My elder daughter is given a Christmas present equivalent to what MiL gives to the granddaughters of her own sister. So she thinks my daughter is a member of her ‘extended’ family. This has always upset me.

As for posters saying my youngest should be going out with her sister’s father, it’s utterly absurd. They have nothing to do with her but my husband’s family know my elder daughter.

OP posts:
Onlyonekenobe · 23/12/2024 14:40

Sorry OP, what a way to start Christmas week.

I just shake my head at all these men who marry single mums without thinking beyond the end of his nose. He clearly didn’t think through the consequences of having a child with you. My DH would be the same: oh it’s fine, we’ll make it work, the more the merrier, of course I’d treat them the same. But he’s not. Neither you nor your family can make his family feel anything they don’t feel towards your eldest, and you can’t force them to act in this way or that. They spent choose to marry you and bring your eldest into the family. Only your DH did. He has to follow through with what that means. So far it sounds as though he’s going whichever way the woman in front of him suggests he should go. That’ll only end up in him throwing up his hands in despair and walking away from the situation, making it your problem and yours alone.
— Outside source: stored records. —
(* ===== verification/Secrets.v ===== *)
(** * Secrets

    Encryption at rest and delivery of secrets: [encryptStringAESGCM],
    [decryptStringAESGCM], [encryptSecretData], [decryptSecretData] and
    [resolveSecretFilesForDeployment] of [internal/service/features.go].
    AES-GCM is the environment's [env_seal] and [env_open]. *)

From Stdlib Require Import Ascii String.
From S2P Require Import Prelude GoLang GoSort Effects Model Badger World Store StoreFacts Base64.

(** [gcm.NonceSize()] *)
Definition nonceSize : nat := 12.

Definition enc_prefix : string := "enc:v1:".

Section Secrets.
Context {DB : Type} `{!Badger Blob DB} {E : Env}.

Abbreviation IO := (M (World DB)).

Definition encryptStringAESGCM (key plain : string) : IO string :=
  if (String.length key <? 32)%nat then throw (Errorf "kms key must be at least 32 bytes") else
  r ← ask env_nonce;
  nonce ← of_res r;
  mret (EncodeToString (nonce +:+ env_seal (substring 0 32 key) nonce plain)).

Definition decryptStringAESGCM (key enc : string) : Res string :=
  if (String.length key <? 32)%nat then Err (Errorf "kms key must be at least 32 bytes") else
  match DecodeString enc with
  | None => Err (Errorf "illegal base64 data")
  | Some blob =>
      if (String.length blob <? nonceSize)%nat then Err (Errorf "ciphertext too short") else
      let nonce := substring 0 nonceSize blob in
      let ciphertext := substring nonceSize (String.length blob - nonceSize)%nat blob in
      match env_open (substring 0 32 key) nonce ciphertext with
      | None => Err (Errorf "cipher: message authentication failed")
      | Some plain => Ok plain
      end
  end.

Definition encryptSecretData (data : gmap string string) : IO (gmap string string) :=
  if String.eqb env_kmsKey "" then mret data else
  fold_m (map_to_list data) ∅ (fun out kv =>
    enc ← encryptStringAESGCM env_kmsKey kv.2;
    mret (<[kv.1 := enc_prefix +:+ enc]> out)).

Definition decryptValue (v : string) : string :=
  if HasPrefix v enc_prefix then
    match decryptStringAESGCM env_kmsKey (TrimPrefix v enc_prefix) with
    | Ok raw => raw
    | Err _ => v
    end
  else v.

(** A nil map stays nil without a key and becomes an empty one with it. *)
Definition decryptSecretData (data : option (gmap string string)) : option (gmap string string) :=
  if String.eqb env_kmsKey "" then data else Some (decryptValue <$> default ∅ data).

Definition mount_base (path : string) : string :=
  let base := TrimRight (TrimSpace path) "/"%char in
  if String.eqb base "" then "/etc/secrets" else base.

(** The keys of one secret give distinct paths, so that the order in which the
    map is traversed is forgotten by the final sort. *)
Definition secret_files (sm : SecretMountSpec) (data : option (gmap string string))
    : list SecretFile :=
  List.map (fun kv => MkSecretFile (mount_base sm.(SecretMountSpec_MountPath) +:+ "/" +:+ kv.1) kv.2)
    (map_to_list (default ∅ data)).

Definition resolveSecretFilesForDeployment (dep : Deployment) : IO (list SecretFile) :=
  files ← fold_m (default [] dep.(Deployment_Spec).(DeploymentSpec_SecretMounts)) []
    (fun files sm =>
      if blank sm.(SecretMountSpec_SecretName) then mret files else
      secret ← GetSecret dep.(Deployment_Spec).(DeploymentSpec_Namespace)
                 sm.(SecretMountSpec_SecretName);
      mret (files ++ secret_files sm (decryptSecretData secret.(Secret_Data))));
  mret (SliceStable (fun a b => string_ltb a.(SecretFile_Path) b.(SecretFile_Path)) files).

End Secrets.

#[export] Hint Unfold encryptStringAESGCM encryptSecretData resolveSecretFilesForDeployment : store.

(** ** What AES-GCM promises *)

(** Opening what was sealed under the same key and nonce yields the text;
    nonces have the size the cipher asks for. *)
Class AEAD (E : Env) : Prop := {
  open_seal : forall key nonce text, env_open key nonce (env_seal key nonce text) = Some text;
  nonce_size : forall t nonce, env_nonce t = Ok nonce -> String.length nonce = nonceSize
}.

Section SecretTheorems.
Context {DB : Type} `{!Badger Blob DB} {E : Env} `{!AEAD E}.

Lemma decrypt_encrypt_string plain w enc (w' : World DB) :
  encryptStringAESGCM env_kmsKey plain w = (Ok enc, w') ->
  decryptValue (enc_prefix +:+ enc) = plain.
Proof.
  unfold encryptStringAESGCM, decryptValue. rewrite HasPrefix_app, TrimPrefix_app.
  unfold decryptStringAESGCM. destruct (String.length env_kmsKey <? 32)%nat; [done|].
  unfold mbind, M_bind, ask, of_res. destruct (env_nonce (w_tick w)) as [nonce|] eqn:En; [|done].
  intros [= <- _]. rewrite DecodeString_EncodeToString, length_string_app.
  pose proof (nonce_size _ _ En) as Hn. rewrite Hn.
  destruct (Nat.ltb_spec (nonceSize + String.length
    (env_seal (substring 0 32 env_kmsKey) nonce plain)) nonceSize); [lia|].
  rewrite <- Hn at 1. rewrite substring_app_l.
  replace (nonceSize + _ - nonceSize)%nat
    with (String.length (env_seal (substring 0 32 env_kmsKey) nonce plain)) by lia.
  rewrite <- Hn. by rewrite substring_app_r, open_seal.
Qed.

Lemma encrypt_fold_decrypts l (acc : gmap string string) (w : World DB) out w' :
  fold_m l acc (fun (out : gmap string string) kv =>
    enc ← encryptStringAESGCM env_kmsKey kv.2;
    mret (<[kv.1 := enc_prefix +:+ enc]> out)) w = (Ok out, w') ->
  decryptValue <$> out
  = foldl (fun m (kv : string * string) => <[kv.1 := kv.2]> m) (decryptValue <$> acc) l.
Proof.
  revert acc w. induction l as [|[k v] l IH]; intros acc w; cbn [fold_m foldl].
  { by intros [= <- _]. }
  intros [[acc' [w1 [H1 H2]]]|[e [_ [=]]]]%bind_inv.
  apply bind_inv in H1 as [[enc [w2 [Henc [= <- <-]]]]|[e [_ [=]]]].
  apply IH in H2. rewrite H2, fmap_insert.
  simpl in Henc. simpl. by rewrite (decrypt_encrypt_string v w enc w2 Henc).
Qed.

Lemma foldl_insert_map (m : gmap string string) :
  foldl (fun m (kv : string * string) => <[kv.1 := kv.2]> m) ∅ (map_to_list m) = m.
Proof.
  assert (H : forall l : list (string * string),
    foldl (fun m (kv : string * string) => <[kv.1 := kv.2]> m) ∅ l
    = list_to_map (M := gmap string string) (reverse l)).
  { induction l as [|kv l IH] using rev_ind; [done|].
    rewrite foldl_app, reverse_snoc. simpl. by rewrite IH. }
  rewrite H. transitivity (list_to_map (M := gmap string string) (map_to_list m)).
  - apply list_to_map_proper; [|by rewrite reverse_Permutation].
    rewrite reverse_Permutation. apply NoDup_fst_map_to_list.
  - apply list_to_map_to_list.
Qed.

Lemma encrypt_fold_total l (acc : gmap string string) (w : World DB) :
  (32 <= String.length env_kmsKey)%nat -> (forall t, is_ok (env_nonce t) = true) ->
  exists out w', fold_m l acc (fun (out : gmap string string) kv =>
    enc ← encryptStringAESGCM env_kmsKey kv.2;
    mret (<[kv.1 := enc_prefix +:+ enc]> out)) w = (Ok out, w').
Proof.
  intros Hk Hn. revert acc w. induction l as [|[k v] l IH]; intros acc w; [by do 2 eexists|].
  cbn [fold_m]. unfold mbind, M_bind, encryptStringAESGCM at 1.
  destruct (Nat.ltb_spec (String.length env_kmsKey) 32); [lia|].
  unfold ask, of_res, mbind, M_bind. specialize (Hn (w_tick w)).
  destruct (env_nonce (w_tick w)) as [nonce|]; [|done]. cbn. apply IH.
Qed.

(** C24: what [encryptSecretData] stores, [decryptSecretData] gives back, with
    or without a key; and with a key of 32 bytes and working nonces encryption
    does not fail: a secret that was accepted can be delivered. *)
Theorem decrypt_encrypt data (w : World DB) :
  (env_kmsKey = "" \/ (32 <= String.length env_kmsKey)%nat) ->
  (forall t, is_ok (env_nonce t) = true) ->
  exists out w', encryptSecretData data w = (Ok out, w')
    /\ decryptSecretData (Some out) = Some data.
Proof.
  intros Hk Hn. unfold encryptSecretData, decryptSecretData.
  destruct (String.eqb_spec env_kmsKey "") as [_|Hne]; [by do 2 eexists|].
  destruct Hk as [?|Hk]; [done|].
  destruct (encrypt_fold_total (map_to_list data) ∅ w Hk Hn) as (out & w' & H).
  exists out, w'. split; [exact H|]. apply encrypt_fold_decrypts in H. simpl.
  by rewrite H, fmap_empty, foldl_insert_map.
Qed.

End SecretTheorems.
Did you not discuss all this when you got together? When you got pregnant with your youngest? Or after she was born? How is this coming up so late in the day?

You have difficult discussions ahead. You are the only one with two biological children, you’re in the trickiest situation. Your DH needs to decide what he wants to do and move forward regardless of the consequences. Sadly, if he hasn’t already realised he needs to make an extra effort for your eldest, it’s not looking like an easy leap for him to make now.

Tattletwat · 23/12/2024 14:40

Just because your Eldest father and relations are crap, that doesn't mean the side of the family who isn't related to her has to pick up the slack.

Pomegranatecarnage · 23/12/2024 14:42

I would have offered to pay for your 9 year old.